Chris Vos (born 25 February 1998 in Haarlem, Netherlands) is a Dutch para-snowboarder and two-time Paralympic medalist. At age five Vos got into an accident which resulted in his right leg being paralyzed.

==Career==
Vos made his debut in April 2011 during the World Cup in Orcières, France.

===2014 Winter Paralympics===
Vos qualified for the 2014 Winter Paralympics in Sochi, Russia. He did this by coming in fourth in the Europa Cup in Landgraaf, Netherlands. He participated in the snowboard cross event where he ranked 13th.

===X Games appearances===
In 2015, Vos was invited to participate in the X Games. The X Games are an annual event held in Aspen, Colorado, United States. The event is invite only. Vos reached the finals and ultimately ranked eighth. He was invited once more in 2016, finishing ninth.

===2018 Winter Paralympics===
Vos represented the Netherlands at the 2018 Winter Paralympics in Pyeongchang, South Korea. He won a silver medal in the snowboard cross and placed fourth in the banked slalom.

===2022 Winter Paralympics===
Vos and Lisa Bunschoten were the flagbearers for the Netherlands during the opening ceremony of the 2022 Winter Paralympics in Beijing, China. He won the silver medal in the men's banked slalom SB-LL1 event.

===2026 Winter Paralympics===
Vos represented the Netherlands at the 2026 Winter Paralympics in Milan and Cortina d'Ampezzo, Italy. He placed fifth in the snowboard cross and seventh in the banked slalom.

==Personal life==
Vos followed and completed MBO education at the Johan Cruyff College, Nijmegen, Netherlands.

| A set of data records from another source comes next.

(** * Webex Calling detailed report: the CDR report processor

    A shallow embedding of [app/webex_cdr_processor.py] (class
    [CDRReportProcessor]) together with the parts of [app/webex_api.py],
    [app/funcs.py] and [app/config/config.py] it calls, and the properties
    of the report life cycle: aggregation of call records, the poll loop,
    the stored-report quota check and the clean-up of the remote report.

    Python values are embedded as follows.
    - [str] is a list of Unicode code points ([pystr]).
    - [int] is [Z]; the counters of the metrics dictionary are [Z].
    - [dict] is a [gmap]; the dictionaries of the processor are only read by
      key, so their insertion order is not modelled.
    - A statement either returns or raises; whatever it did to the state
      before it raised stays done, as in Python. *)

From Stdlib Require Import ZArith NArith List String Ascii Bool Lia.
From stdpp Require Import base option list strings countable gmap fin_maps.

Local Open Scope Z_scope.

(** ** Python strings *)

Abbreviation pystr := (list N).

(** A literal whose characters are all ASCII. *)
Definition str (s : string) : pystr :=
  List.map N_of_ascii (list_ascii_of_string s).

(** *** The Unicode character database

    The tables below are those of Unicode 14.0, the version of the
    [unicodedata] module of CPython 3.11.  Every run of characters of
    general category Nd has ten code points, for the values 0 to 9 in
    order; [decimal_zeros] lists the code point of the zero of each run. *)
Definition decimal_zeros : list N :=
  [ 0x30; 0x660; 0x6f0; 0x7c0; 0x966; 0x9e6; 0xa66; 0xae6; 0xb66; 0xbe6;
    0xc66; 0xce6; 0xd66; 0xde6; 0xe50; 0xed0; 0xf20; 0x1040; 0x1090;
    0x17e0; 0x1810; 0x1946; 0x19d0; 0x1a80; 0x1a90; 0x1b50; 0x1bb0;
    0x1c40; 0x1c50; 0xa620; 0xa8d0; 0xa900; 0xa9d0; 0xa9f0; 0xaa50;
    0xabf0; 0xff10; 0x104a0; 0x10d30; 0x11066; 0x110f0; 0x11136; 0x111d0;
    0x112f0; 0x11450; 0x114d0; 0x11650; 0x116c0; 0x11730; 0x118e0;
    0x11950; 0x11c50; 0x11d50; 0x11da0; 0x16a60; 0x16ac0; 0x16b50;
    0x1d7ce; 0x1d7d8; 0x1d7e2; 0x1d7ec; 0x1d7f6; 0x1e140; 0x1e2f0;
    0x1e950; 0x1fbf0 ]%N.

(** Characters with Numeric_Type=Digit that are not decimal (superscripts,
    subscripts, circled digits, ...): first code point of the run, last code
    point, digit value of the first. *)
Definition digit_runs : list (N * N * N) :=
  [ (0xb2, 0xb3, 2); (0xb9, 0xb9, 1); (0x1369, 0x1371, 1);
    (0x19da, 0x19da, 1); (0x2070, 0x2070, 0); (0x2074, 0x2079, 4);
    (0x2080, 0x2089, 0); (0x2460, 0x2468, 1); (0x2474, 0x247c, 1);
    (0x2488, 0x2490, 1); (0x24ea, 0x24ea, 0); (0x24f5, 0x24fd, 1);
    (0x24ff, 0x24ff, 0); (0x2776, 0x277e, 1); (0x2780, 0x2788, 1);
    (0x278a, 0x2792, 1); (0x10a40, 0x10a43, 1); (0x10e60, 0x10e68, 1);
    (0x11052, 0x1105a, 1); (0x1f100, 0x1f100, 0); (0x1f101, 0x1f10a, 0) ]%N.

(** Characters for which [str.isspace] holds. *)
Definition unicode_spaces : list N :=
  [ 0x9; 0xa; 0xb; 0xc; 0xd; 0x1c; 0x1d; 0x1e; 0x1f; 0x20; 0x85; 0xa0;
    0x1680; 0x2000; 0x2001; 0x2002; 0x2003; 0x2004; 0x2005; 0x2006;
    0x2007; 0x2008; 0x2009; 0x200a; 0x2028; 0x2029; 0x202f; 0x205f;
    0x3000 ]%N.

(** [unicodedata.decimal(c)], [None] when the character has none. *)
Definition Py_UNICODE_TODECIMAL (c : N) : option N :=
  match List.find (fun z => (z <=? c)%N && (c <? z + 10)%N) decimal_zeros with
  | Some z => Some (c - z)%N
  | None => None
  end.

(** [unicodedata.digit(c)]: every decimal is a digit. *)
Definition Py_UNICODE_TODIGIT (c : N) : option N :=
  match Py_UNICODE_TODECIMAL c with
  | Some d => Some d
  | None =>
      match List.find (fun r => (fst (fst r) <=? c)%N && (c <=? snd (fst r))%N)
                      digit_runs with
      | Some r => Some (snd r + (c - fst (fst r)))%N
      | None => None
      end
  end.

Definition Py_UNICODE_ISSPACE (c : N) : bool :=
  existsb (N.eqb c) unicode_spaces.

Definition is_decimal_char (c : N) : bool :=
  match Py_UNICODE_TODECIMAL c with Some _ => true | None => false end.

Definition is_digit_char (c : N) : bool :=
  match Py_UNICODE_TODIGIT c with Some _ => true | None => false end.

(** [s.isdigit()]: at least one character, and every character is a digit
    (Numeric_Type=Digit or Decimal). *)
Definition isdigit (s : pystr) : bool :=
  match s with
  | [] => false
  | _ => forallb is_digit_char s
  end.

(** [s.isdecimal()], which the source never calls: it is the set of strings
    made of the characters [int] reads as digits. *)
Definition isdecimal (s : pystr) : bool :=
  match s with
  | [] => false
  | _ => forallb is_decimal_char s
  end.

(** [s.lower()].  Exact on ASCII and on the two other code points whose
    lower case contains an ASCII letter (U+0130 and the Kelvin sign U+212A).
    Every other code point is left as it is: its lower case in Python has a
    character outside ASCII, so whether the result equals an ASCII literal,
    the only use the processor makes of [lower], is the same. *)
Definition lower_char (c : N) : pystr :=
  if ((65 <=? c) && (c <=? 90))%N then [(c + 32)%N]
  else if (c =? 0x130)%N then [0x69; 0x307]%N
  else if (c =? 0x212a)%N then [0x6b]%N
  else [c].

Definition lower (s : pystr) : pystr := List.concat (List.map lower_char s).

(** [s.strip()]: removes leading and trailing white space. *)
Fixpoint lstrip (s : pystr) : pystr :=
  match s with
  | c :: s' => if Py_UNICODE_ISSPACE c then lstrip s' else s
  | [] => []
  end.

Definition strip (s : pystr) : pystr := rev (lstrip (rev (lstrip s))).

(** ** Exceptions and results *)

(** What [hasattr(e, 'response')] and [e.response] give for an exception. *)
Inductive response_attr :=
  | NoResponseAttr
  | ResponseIsNone
  | Response (status_code : Z).

Inductive exn :=
  | TypeError
  | ValueError
  | AttributeError
  | KeyError
  | EOFError
  | LibraryError (r : response_attr)
      (* any other subclass of Exception raised by a collaborator:
         requests.RequestException, wxcadm.exceptions.*, OSError, ... *)
  | SystemExit (code : Z)
  | KeyboardInterrupt.

(** [isinstance(e, Exception)]: [SystemExit] and [KeyboardInterrupt] derive
    from [BaseException] only. *)
Definition is_Exception (e : exn) : bool :=
  match e with
  | SystemExit _ | KeyboardInterrupt => false
  | _ => true
  end.

Inductive res (A : Type) :=
  | Ok (a : A)
  | Raise (e : exn).
Arguments Ok {A} a.
Arguments Raise {A} e.

(** ** [int(s)] for a string

    CPython first maps every white space above U+007F to a space and every
    decimal character to its ASCII digit ([None]: a character that is
    neither, for which the conversion fails). *)
Definition to_ascii_digit_or_space (c : N) : option N :=
  if (c <? 127)%N then Some c
  else if Py_UNICODE_ISSPACE c then Some 32%N
  else match Py_UNICODE_TODECIMAL c with
       | Some d => Some (48 + d)%N
       | None => None
       end.

Fixpoint transform_decimal_and_space (s : pystr) : option pystr :=
  match s with
  | [] => Some []
  | c :: s' =>
      match to_ascii_digit_or_space c, transform_decimal_and_space s' with
      | Some a, Some t => Some (a :: t)
      | _, _ => None
      end
  end.

(** C's [isspace] in the "C" locale, as [PyLong_FromString] uses it. *)
Definition Py_ISSPACE (c : N) : bool :=
  ((9 <=? c) && (c <=? 13))%N || (c =? 32)%N.

Fixpoint skip_spaces (s : pystr) : pystr :=
  match s with
  | c :: s' => if Py_ISSPACE c then skip_spaces s' else s
  | [] => []
  end.

Definition ascii_digit (c : N) : option Z :=
  if ((48 <=? c) && (c <=? 57))%N then Some (Z.of_N c - 48) else None.

Inductive scan_prev := AtStart | AfterDigit | AfterUnderscore.

(** The digits of a base-10 literal: underscores only between two digits.
    Returns the value, the number of digits and what follows them. *)
Fixpoint scan_digits (prev : scan_prev) (acc : Z) (n : N) (s : pystr)
  : option (Z * N * pystr) :=
  let stop :=
    match prev with
    | AfterDigit => Some (acc, n, s)
    | _ => None
    end in
  match s with
  | [] => stop
  | c :: s' =>
      match ascii_digit c with
      | Some d => scan_digits AfterDigit (10 * acc + d) (n + 1)%N s'
      | None =>
          if (c =? 95)%N then
            match prev with
            | AfterDigit => scan_digits AfterUnderscore acc n s'
            | _ => None
            end
          else stop
      end
  end.

(** [int(s)] in base 10.  [max_str_digits] is
    [sys.get_int_max_str_digits()]: 4300 by default since CPython 3.11
    (and the security releases of 3.7 to 3.10), 0 for no limit. *)
Definition py_int (max_str_digits : N) (s : pystr) : res Z :=
  match transform_decimal_and_space s with
  | None => Raise ValueError
  | Some t =>
      let t1 := skip_spaces t in
      let '(sign, t2) :=
        match t1 with
        | c :: r =>
            if (c =? 43)%N then (1, r)
            else if (c =? 45)%N then (-1, r)
            else (1, t1)
        | [] => (1, t1)
        end in
      match scan_digits AtStart 0 0%N t2 with
      | None => Raise ValueError
      | Some (v, n, rest) =>
          match skip_spaces rest with
          | [] =>
              if ((0 <? max_str_digits) && (max_str_digits <? n))%N
              then Raise ValueError
              else Ok (sign * v)
          | _ :: _ => Raise ValueError
          end
      end
  end.

(** ** Rows and dictionaries *)

(** A value found in a row of [csv.DictReader]: a string, or [None] for a
    field the line was too short to give ([restval]). *)
Inductive pyval :=
  | PStr (s : pystr)
  | PNone.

In 2010, Vos participated in a Dutch TV show called Cappies Award which was broadcast by TROS and presented by Lucille Werner. The show aimed to show the things handicapped children could do, rather than the things they couldn't. In the show Vos was introduced to Bibian Mentel who gave him a medal for his effort. Mentel proclaimed that she hoped that she and Vos would participate in the 2014 Winter Paralympics together, which happened.

Vos is a member of the Mentelity Foundation, a foundation that seeks to get children with a handicap to participate in sport.

Vos earned his private pilot licence in 2020 after two years of studying.

In 2023, Vos married his longtime girlfriend, fellow para-snowboarder Lisa Bunschoten. The couple have a daughter. They live together in Zuidoostbeemster.

==Awards==
- Was named Allianz Athlete of the Month for February 2015 by the International Paralympic Committee.